Ian - who also works with the Dorset & Somerset Air Ambulance Service and who frequently attends serious motorcycle fatalities – decided that to really make a difference and save riders’ lives, it was vital to reach them before they crashed.
Initially equipped with just one former police motorcycle, specially equipped to complement the Air Ambulance service in Dorset, DocBike now operates in eight counties - Dorset, Staffordshire, Northamptonshire, North Wales, Somerset & Avon, Devon and Sussex - and has a team of 100 registered volunteers and a number of doctors and paramedics who are routinely dispatched to serious on-road incidents.
With a ‘fleet’ of motorcycles - including BMW R 1200s and R1250s that cost up to £62,000 each after being fully equipped - DocBike gained charitable status in 2018 and is overseen by a board of trustees, several of whom are passionate motorcyclists. DocBike aims to expand further, having a branch associated with every UK air ambulance and is supported by the overarching national air ambulance charity Air Ambulances UK in this aim.
According to DocBike, on average every week in the UK six motorcyclists die on the roads, 94 are seriously injured in collisions and over 19,000 are injured in collisions every year. Research shows that up to 80 per cent of these collisions could be avoided altogether, by equipping riders with the ability to recognise ‘hidden’ warning signs when they are riding - and giving them the skills necessary to avoid a crash in the first place.
Collision course
Explains Dr Mew, who like other DocBike riders underwent exhaustive police motorcycle training: “Clearly, there is knowledge and there are riding skills that we can equip motorcyclists with, that will help prevent them being involved in a motorcycle collision. But to achieve that we have to engage with them first to make them aware of the facts.”
Added Dr Mew: “If we can make a difference in terms of raising people's awareness of why they crash so that they naturally see the signs when they're riding - and then modify their behaviour so that they don't become a statistic - that’s exactly what we're all about. This booklet is just the latest step – and the evidence in Dorset shows that in combination with a number of other efforts, it appears to be working.”
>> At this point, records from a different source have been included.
Lemma admin_denies_non_member_entry_witness :
  @get_admin_permission quiet_collaborators alice (PyPerm READ)
      (world_of {[ Some "alice" := PyStr "w" ]} ∅)
    = (Return false, world_of {[ Some "alice" := PyStr "w" ]} ∅)
  /\ @get_admin_permission quiet_collaborators alice (PyPerm WRITE)
      (world_of {[ Some "alice" := PyStr "w" ]} ∅)
    = (Return false, world_of {[ Some "alice" := PyStr "w" ]} ∅).
Proof.
  apply (admin_denies_non_member_entry alice
           (world_of {[ Some "alice" := PyStr "w" ]} ∅) (PyStr "w"));
    [reflexivity | discriminate].
Defined.

Lemma check_job_canceled_without_admin_check_witness :
  @check_job_canceled quiet_collaborators alice (PyStr "job-1") (PyInt 1) empty_world
    = call (JobsStatus_check_job_canceled (PyStr "job-1") (PyInt 1))
           (with_jobs_status empty_world).
Proof.
  apply (check_job_canceled_without_admin_check alice (PyStr "job-1") (PyInt 1)
           empty_world).
  reflexivity.
Defined.

Lemma check_job_canceled_admin_miss_witness :
  @check_job_canceled quiet_collaborators alice (PyStr "job-1") (PyBool true)
      empty_world
    = (Raise (UnboundLocalError "permission"), empty_world).
Proof.
  apply (check_job_canceled_admin_miss alice (PyStr "job-1") empty_world).
  reflexivity.
Defined.

Lemma gate_tests_permission_first_witness :
  @allow_job_read quiet_collaborators do_nothing alice []
      {[ "job_id" := PyStr "job-1" ]} empty_world
    = (Return PyNone,
       @mk_world quiet_collaborators ∅ tt false
         [test_job_permission_with_cache (PyStr "job-1") READ] []
         (float_lit 1610000000))
  /\ @allow_job_write strict_collaborators do_nothing alice []
      {[ "job_id" := PyStr "job-1" ]} strict_world
    = (Raise permission_denied,
       @mk_world strict_collaborators ∅ tt false
         [test_job_permission_with_cache (PyStr "job-1") WRITE] []
         (float_lit 1610000000)).
Proof.
  assert (Hid : is_None (kwargs_get {[ "job_id" := PyStr "job-1" ]} "job_id") = false)
    by (vm_compute; reflexivity).
  split.
  - destruct (@gate_tests_permission_first quiet_collaborators do_nothing alice []
                {[ "job_id" := PyStr "job-1" ]} empty_world Hid)
      as (_ & Hgranted & _).
    rewrite (Hgranted PyNone); vm_compute; reflexivity.
  - destruct (@gate_tests_permission_first strict_collaborators do_nothing alice []
                {[ "job_id" := PyStr "job-1" ]} strict_world Hid)
      as (_ & _ & Hdenied & _).
    rewrite (Hdenied permission_denied); vm_compute; reflexivity.
Defined.

Lemma gate_rejects_None_job_id_witness :
  @allow_job_read quiet_collaborators do_nothing alice [PyStr "job-1"]
      {[ "job_id" := PyNone ]} empty_world
    = (Raise missing_job_id, empty_world)
  /\ @allow_job_write quiet_collaborators do_nothing alice [PyStr "job-1"]
      {[ "job_id" := PyNone ]} empty_world
    = (Raise missing_job_id, empty_world).
Proof.
  apply (gate_rejects_None_job_id do_nothing alice [PyStr "job-1"]
           {[ "job_id" := PyNone ]} empty_world).
  reflexivity.
Defined.

Lemma default_always_returns_float_witness :
  exists f (w' : @World quiet_collaborators),
    _check_and_convert_time PyNone true empty_world = (Return (PyFloat f), w').
Proof.
  apply (default_always_returns_float PyNone empty_world). reflexivity.
Defined.

Lemma normalized_is_fixed_point_witness :
  exists f, PyFloat (float_lit 1610000000) = PyFloat f
    /\ fromtimestamp_ok f = true
    /\ forall flag (w2 : @World quiet_collaborators),
         _check_and_convert_time (PyFloat (float_lit 1610000000)) flag w2
           = (Return (PyFloat (float_lit 1610000000)), w2).
Proof.
  apply (normalized_is_fixed_point (PyInt 1610000000000)
           (PyFloat (float_lit 1610000000)) empty_world empty_world).
  vm_compute. reflexivity.
Defined.

Lemma digit_string_agrees_with_integer_witness :
  _check_and_convert_time (PyStr "12500") false empty_world
    = _check_and_convert_time (PyInt 12500) false empty_world.
Proof.
  apply (digit_string_agrees_with_integer "12500" 12500 (float_of_decimal 125 1));
    [discriminate | reflexivity | vm_compute; reflexivity].
Defined.

Lemma non_decimal_digits_fail_witness :
  _check_and_convert_time (PyStr superscript_two) false empty_world
    = (Raise (ValueError (cannot_convert (PyStr superscript_two))), empty_world).
Proof.
  apply (non_decimal_digits_fail superscript_two empty_world);
    vm_compute; reflexivity.
Defined.

Lemma numeric_strings_ignore_dateutil_witness :
  @_check_and_convert_time quiet_collaborators cpython_3_11 utc_host
      (PyStr "12.5") false empty_world
    = @_check_and_convert_time quiet_collaborators cpython_3_11
        utc_host_no_parser (PyStr "12.5") false empty_world.
Proof.
  apply (numeric_strings_ignore_dateutil utc_host utc_host_no_parser "12.5"
           false empty_world);
    [intros f; reflexivity | vm_compute; reflexivity].
Defined.

Lemma parse_bool_idempotent_witness :
  parse_bool_from_string (PyBool true) = Return (PyBool true).
Proof.
  apply (parse_bool_idempotent (PyStr "TRUE") (PyBool true)).
  vm_compute. reflexivity.
Defined.

Lemma missing_debug_is_an_error_witness :
  init_logging ∅ [] = (Raise (AttributeError PyNone "lower"), []).
Proof. apply (missing_debug_is_an_error ∅ []). reflexivity. Defined.

Lemma script_progress_lines_witness :
  fst (script (replicate 1000 (job_doc "job-1" "terminated" (Some (PyInt 0)))))
    = [progress 500; progress 1000].
Proof.
  rewrite (script_progress_lines
             (replicate 1000 (job_doc "job-1" "terminated" (Some (PyInt 0))))).
  - vm_compute. reflexivity.
  - apply Forall_replicate. vm_compute. reflexivity.
Defined.

Lemma script_stops_at_first_offender_witness :
  script [job_doc "job-1" "queued" None; job_doc "job-2" "completed" None;
          job_doc "job-3" "finished" None]
    = script [job_doc "job-1" "queued" None; job_doc "job-2" "completed" None]
  /\ exists e,
       snd (script [job_doc "job-1" "queued" None; job_doc "job-2" "completed" None;
                    job_doc "job-3" "finished" None]) = Some e
       /\ snd (loop_body 2 (job_doc "job-2" "completed" None)) = Some e.
Proof.
  apply (script_stops_at_first_offender [job_doc "job-1" "queued" None]
           (job_doc "job-2" "completed" None) [job_doc "job-3" "finished" None]).
  - repeat constructor.
  - vm_compute. reflexivity.
Defined.

Lemma client_is_kept_witness :
  access Get_condor (Some permission_denied)
      (run [(Get_workspace, None); (Get_condor, Some permission_denied)]
           (snd (get_condor None fresh_instance)))
    = (Return Condor,
       run [(Get_workspace, None); (Get_condor, Some permission_denied)]
           (snd (get_condor None fresh_instance))).
Proof.
  apply (client_is_kept Get_condor Condor (snd (get_condor None fresh_instance))).
  vm_compute. reflexivity.
Defined.

End MoreRuns.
London riders attending capital BikeSafe days have already been handed copies of the booklet; Devitt will also distribute copies at the London Motorcycle Show at ExCeL in February. Additional copies can be obtained by downloading an electronic version from the DocBike website at www.docbike.org or purchasing one from the DocBike online shop at www.DocBike.org/shop for £1 to cover postage.
The booklets are given out free of charge on DocBike-run BikerDown courses and distributed freely by its eight branches.
Tom Warsop, Tom Warsop, Marketing Director at Devitt Insurance Services, told the Standard: “DocBike is such an important and worthwhile charity, working to eradicate motorcycle deaths through engagement, education and roadside care. We wanted to create something that would contribute towards this effort by showing riders the most common accidents and how to avoid them. From our experience, motorcyclists are always highly engaged with any content around rider safety and improving riding skills, so we knew that this leaflet would be well received by the motorcycle community. It's great to hear reports that, already, the leaflet is helping to save lives and cut accidents.”